方法A:テーマのfunctions.phpに追加
function add_hubspot_tracking() {
?>
<!-- HubSpot Tracking Code -->
<script type="text/javascript" id="hs-script-loader" async defer src="//js.hs-scripts.com/あなたのポータルID.js"></script>
<?php
}
add_action('wp_head', 'add_hubspot_tracking');方法B:プラグイン「Insert Headers and Footers」を使う
コードの編集なしに<head>タグ内にスクリプトを追加できるプラグインです。フィールドにHubSpotのトラッキングコードを貼り付けるだけで完了します。
ステップ3:設置確認
翌日にHubSpotの「レポート → トラフィックアナリティクス」でアクセスデータが入ってきているか確認します。リアルタイムではなく、データ反映に数時間かかることがあります。
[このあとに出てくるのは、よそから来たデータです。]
(* ===== verification/SccpSound.v ===== *)
(** The rewriting of sparse constant propagation: every execution of the
    rewritten function is one of the function. *)
From stdpp Require Import gmap relations.
From S2P Require Import Prelude.
From S2P Require Import Ir.
From S2P Require Import IrSem.
From S2P Require Import IrValues.
From S2P Require Import Fold.
From S2P Require Import FoldFacts.
From S2P Require Import Simplify.
From S2P Require Import SimplifyRules.
From S2P Require Import SimplifySound.
From S2P Require Import SimplifyPass.
From S2P Require Import Dom.
From S2P Require Import DomDfs.
From S2P Require Import DomTree.
From S2P Require Import Unreachable.
From S2P Require Import Sccp.
From S2P Require Import SccpIndex.
From S2P Require Import SccpDuty.
From S2P Require Import SccpAnalysis.
From S2P Require Import IrFlow.
From S2P Require Import IrExec.
From S2P Require Import IrTotal.
From S2P Require Import SccpValues.
#[local] Open Scope Z_scope.

Section rewrite.
  Context (f : IrFunc) (cfg : option OptConfig) (s : Sccp).
  Context (TF : typed_code f) (SO : solution f cfg s).

(** ** Instruction by instruction *)
Definition new_ops (i : IrInst) : list IrOperand := (replace_operands f s (opc_eqb (in_op i) IR_CALL) (in_ops i)).1.
Definition new_edge (e : IrEdge) : IrEdge := set_edge_args e (replace_operands f s false (e_args e)).1.
(** With its constants, but for the choice of a successor. *)
Definition with_constants (i : IrInst) : IrInst := set_edges (set_ops i (new_ops i)) (map new_edge (in_edges i)).
Definition jump_along (i : IrInst) (e : IrEdge) : IrInst :=
  mkInst IR_BR (in_type i) (in_subop i) (in_flags i) (in_result i) (in_aux i) [] [mkEdge (e_target e) (e_args (new_edge e)) 0].

Lemma rewrite_inst_inv i i' c : rewrite_inst f s i = Some (i', c) ->
  constant_successor (with_constants i) = None /\ i' = with_constants i \/
  exists k e, constant_successor (with_constants i) = Some k /\ in_edges i !! k = Some e /\ i' = jump_along i e.
Proof.
  unfold rewrite_inst. destruct (replace_operands f s (opc_eqb (in_op i) IR_CALL) (in_ops i)) as [ops c1] eqn:E.
  assert (Eo : ops = new_ops i) by (unfold new_ops; by rewrite E). rewrite Eo.
  assert (Ee : map fst (map (fun e => (set_edge_args e (replace_operands f s false (e_args e)).1, (replace_operands f s false (e_args e)).2)) (in_edges i))
    = map new_edge (in_edges i)) by by rewrite map_map.
  rewrite Ee. fold (with_constants i). destruct (constant_successor (with_constants i)) as [k|].
  - intros H. destruct (in_edges (with_constants i) !! k) as [e'|] eqn:Ek; [|done]. cbn [mbind option_bind] in H. injection H as <- <-.
    cbn [with_constants in_edges set_edges] in Ek. rewrite list_lookup_fmap in Ek. destruct (in_edges i !! k) as [e|] eqn:E0; [|done].
    injection Ek as <-. right. by exists k, e.
  - intros [= <- _]. by left.
Qed.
HubSpotフォームをWordPressに設置する
トラッキングコードが設置できたら、HubSpotのネイティブフォームをWordPressページに埋め込みます。
手順
ステップ1:HubSpotでフォームを作成
HubSpotダッシュボードの「マーケティング → フォーム」から新規フォームを作成します。フィールド(氏名・メールアドレス・会社名など)を設定します。
ステップ2:埋め込みコードを取得
フォームの「アクション → 埋め込みコード」をクリックすると、HTMLのスニペットが表示されます。
ステップ3:WordPressに埋め込む
WordPressのブロックエディタで「カスタムHTML」ブロックを追加し、埋め込みコードを貼り付けます。プレビューで表示を確認します。
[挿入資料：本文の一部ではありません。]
Lemma pruned_ids : exists reach, length reach = length (f_blocks g) /\ (forall b, is_seen reach b = true <-> reaches g b) /\
  f_blocks h = map (retarget_block (remap_from 0 reach)) (kept reach (f_blocks g)) /\
  f_param_vals h = f_param_vals f /\ f_nvals h = f_nvals f /\ defined_ids h = concat (map block_ids (kept reach bs')).
Proof using KR.
  destruct KR as (reach & L & R & B & _ & _ & P & N). exists reach. split_and!; try done.
  rewrite defined_ids_blocks, B, map_map. f_equal. apply map_ext. intros b. apply retarget_ids.
Qed.
Lemma pruned_ssa : ssa h.
Proof using KR SA TY RW.
  destruct pruned_ids as (reach & _ & _ & _ & P & N & D). destruct SA as [ND Rg L].
  assert (Sub : doc_ids h `sublist_of` doc_ids f).
  { unfold doc_ids. rewrite P, D, defined_ids_blocks, <- (rewritten_ids f s TY bs' changed RW). apply nonzero_sublist, sublist_app; [done|].
    apply sublist_concat. generalize (kept_sublist reach bs'). generalize (kept reach bs') as l. clear. intros l H.
    induction H; cbn [map]; by constructor. }
  split; [by eapply sublist_NoDup| |by rewrite N]. rewrite N. intros v Hv. apply Rg. by eapply elem_of_submseteq; [|by apply sublist_submseteq].
Qed.
Lemma pruned_uses op : uses h op -> o_kind op = IROP_VALUE -> o_a op ∈ doc_ids h.
Proof using KR SF TF TY RW.
  intros U K. destruct pruned_ids as (reach & L & R & B & P & _ & D).
  assert (X : exists j b' k i', is_seen reach j = true /\ bs' !! j = Some b' /\ b_insts b' !! k = Some i' /\ op ∈ inst_uses i').
  { assert (H : exists i', i' ∈ insts h /\ op ∈ inst_uses i').
    { destruct U as [(i & Hi & Ho)|(e & He & Ho)]; [exists i; split; [done|]; apply elem_of_app; by left|].
      destruct (edges_inv h e He) as (i & Hi & Hei). exists i. split; [done|]. by apply (uses_args i e). }
    destruct H as (i & Hi & Ho). destruct (insts_inv h i Hi) as (b & Hb & Hib). rewrite B in Hb.
    apply list_elem_of_In, in_map_iff in Hb as (b' & <- & Hb'). apply list_elem_of_In in Hb'. apply kept_elem in Hb' as (j & Hj & Eb).
    cbn [retarget_block b_insts] in Hib. apply list_elem_of_In, in_map_iff in Hib as (i' & <- & Hi'). apply list_elem_of_In, list_elem_of_lookup in Hi' as [k Hk].
    exists j, b', k, i'. split; [by apply is_seen_lookup|]. split; [done|]. split; [done|].
    apply uses_inv in Ho as [Ho|(e & He & Ho)]; [apply elem_of_app; by left|]. cbn [retarget_inst in_edges set_edges] in He.
    apply list_elem_of_In, in_map_iff in He as (e0 & <- & He0). apply (uses_args i' e0); [by apply list_elem_of_In|done]. }
  destruct X as (j & b' & k & i' & Sj & Eb & Ei & Ho). destruct (rewritten_block f s bs' changed RW j b' Eb) as (blk & ins' & c & Ef & -> & Er).
  destruct (rewritten_insts f s TY _ _ _ Er) as [Rs Ls]. destruct (Ls k i' Ei) as (i & c' & Hi & Ri).
  destruct (rewritten_inst f s TY i i' c' Ri) as (_ & Us & _). specialize (Us op Ho K).
  assert (Rj : reaches g j) by by apply R. destruct (reaches_walk g j Rj) as [p W].
  pose proof (rewritten_walk f s TY bs' changed RW j p W) as Wf. pose proof (proj1 (walk_reaches f j p Wf)) as Rf.
  assert (Nz : o_a op <> 0).
  { assert (F : fits (narrowing f) (f_vals f) op); [|destruct (fits_value f op F K); lia].
    assert (Hin : i ∈ insts f) by (apply (elem_insts f blk); [by apply list_elem_of_lookup_2 in Ef|by apply list_elem_of_lookup_2 in Hi]).
    apply uses_inv in Us as [Us|(e & He & Us)].
    - pose proof (w_ops _ _ _ _ _ (tf_insts f TF i Hin)) as F. rewrite Forall_forall in F. apply F. by apply list_elem_of_In.
    - pose proof (tf_edges f TF e (elem_edges f i e Hin He)) as F. rewrite Forall_forall in F. apply F. by apply list_elem_of_In. }
  assert (Kept : forall x blk0, reaches g x -> f_blocks f !! x = Some blk0 -> o_a op ∈ block_ids blk0 -> o_a op ∈ doc_ids h).
  { intros x blk0 Rx Ex Hx. apply elem_nonzero. split; [|done]. apply elem_of_app. right. rewrite D.
    pose proof (rewritten_ids f s TY bs' changed RW) as Ids. apply (f_equal (fun l => l !! x)) in Ids. rewrite !list_lookup_fmap, Ex in Ids.
    destruct (bs' !! x) as [bx|] eqn:Ebx; [|done]. injection Ids as Ids. pose proof (proj1 (is_seen_lookup _ _) (proj2 (R x) Rx)) as Sx.
    apply list_elem_of_In, in_concat. exists (block_ids bx). split; [|rewrite Ids; by apply list_elem_of_In].
    apply in_map, list_elem_of_In. eapply list_elem_of_lookup_2, (kept_lookup reach bs' x bx Sx Ebx). }
  destruct (sd_uses f SF j blk k i op Rf Ef Hi Us K) as [H|[(blk' & E & H)|(x & blkx & _ & Dx & Ex & H)]].
  - apply elem_nonzero. split; [|done]. rewrite P. apply elem_of_app. by left.
  - rewrite Ef in E. injection E as <-. apply (Kept j blk); [done|done|]. unfold ids_before in H. unfold block_ids.
    apply elem_of_app in H as [H|H]; apply elem_of_app; [by left|right].
    apply list_elem_of_In, in_map_iff in H as (i0 & <- & H0). apply list_elem_of_In, in_map, list_elem_of_In.
    by eapply elem_of_submseteq; [apply list_elem_of_In|apply sublist_submseteq, sublist_take].
  - apply (Kept x blkx); [|done|done]. by apply (proj2 (walk_reaches g j p W)), Dx.
Qed.
End pruned.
CF7からHubSpotフォームへの移行で変わること
| 項目 | CF7 + reCAPTCHA v3 | HubSpot フォーム |
|---|---|---|
| スパム対策 | reCAPTCHA(ページ全体で読み込み) | HubSpot独自のスパムフィルター |
| ページ速度への影響 | 全ページで読み込みが発生 | フォーム設置ページのみ |
| コンタクトへの自動変換 | 別途連携が必要 | 自動でCRMに蓄積 |
| 流入元の記録 | 困難 | 自動で記録 |
| コンバージョン計測 | 複雑な設定が必要 | HubSpot側で完結 |
連携後にできること
WordPressとHubSpotの連携が完了すると、以下のことが可能になります。
1. 訪問者の行動追跡
どのページを何回見たか、どこから来たかが個人レベルで記録されます。フォームを送信したコンタクトには、それ以前の訪問履歴も紐づきます。
2. 広告のコンバージョン計測の精度向上
Google広告のキャンペーン・広告グループ・キーワードと、フォーム送信(コンタクト作成)が直接紐づきます。「どのキーワードからコンバージョンしたか」がHubSpotの中で確認できます。
3. フォーム送信後の自動アクション
フォームが送信されたら、担当者へのメール通知・コンタクトへの自動返信メール送信・特定のリストへの追加といったアクションを自動化できます。
制作会社に管理を委託している場合
WordPressの管理を外部の制作会社に委託している場合は、トラッキングコードやフォームの設置を制作会社に依頼する必要があります。
その際は以下をお伝えください。
- 「HubSpotのトラッキングコードを全ページの
<head>タグ内に設置してほしい」 - 「HubSpotフォームの埋め込みコードを〇〇ページに設置してほしい」
当社がHubSpot導入支援をご依頼いただく場合は、制作会社への依頼内容のご案内も含めてサポートします。
HubSpot Starter 導入支援・運用サポート
WordPressとHubSpotの連携は、公式プラグインを使えば30分程度で完了します。手動設置の場合でも、トラッキングコードを1箇所追加するだけです。
連携後に得られる最大のメリットは「広告・検索・SNSから来た訪問者がフォームを送信し、コンタクトになるまでの全行動が追跡できること」です。これは、Google広告を運用しながらHubSpotでリード管理をしたいという方にとって、特に価値の高い連携です。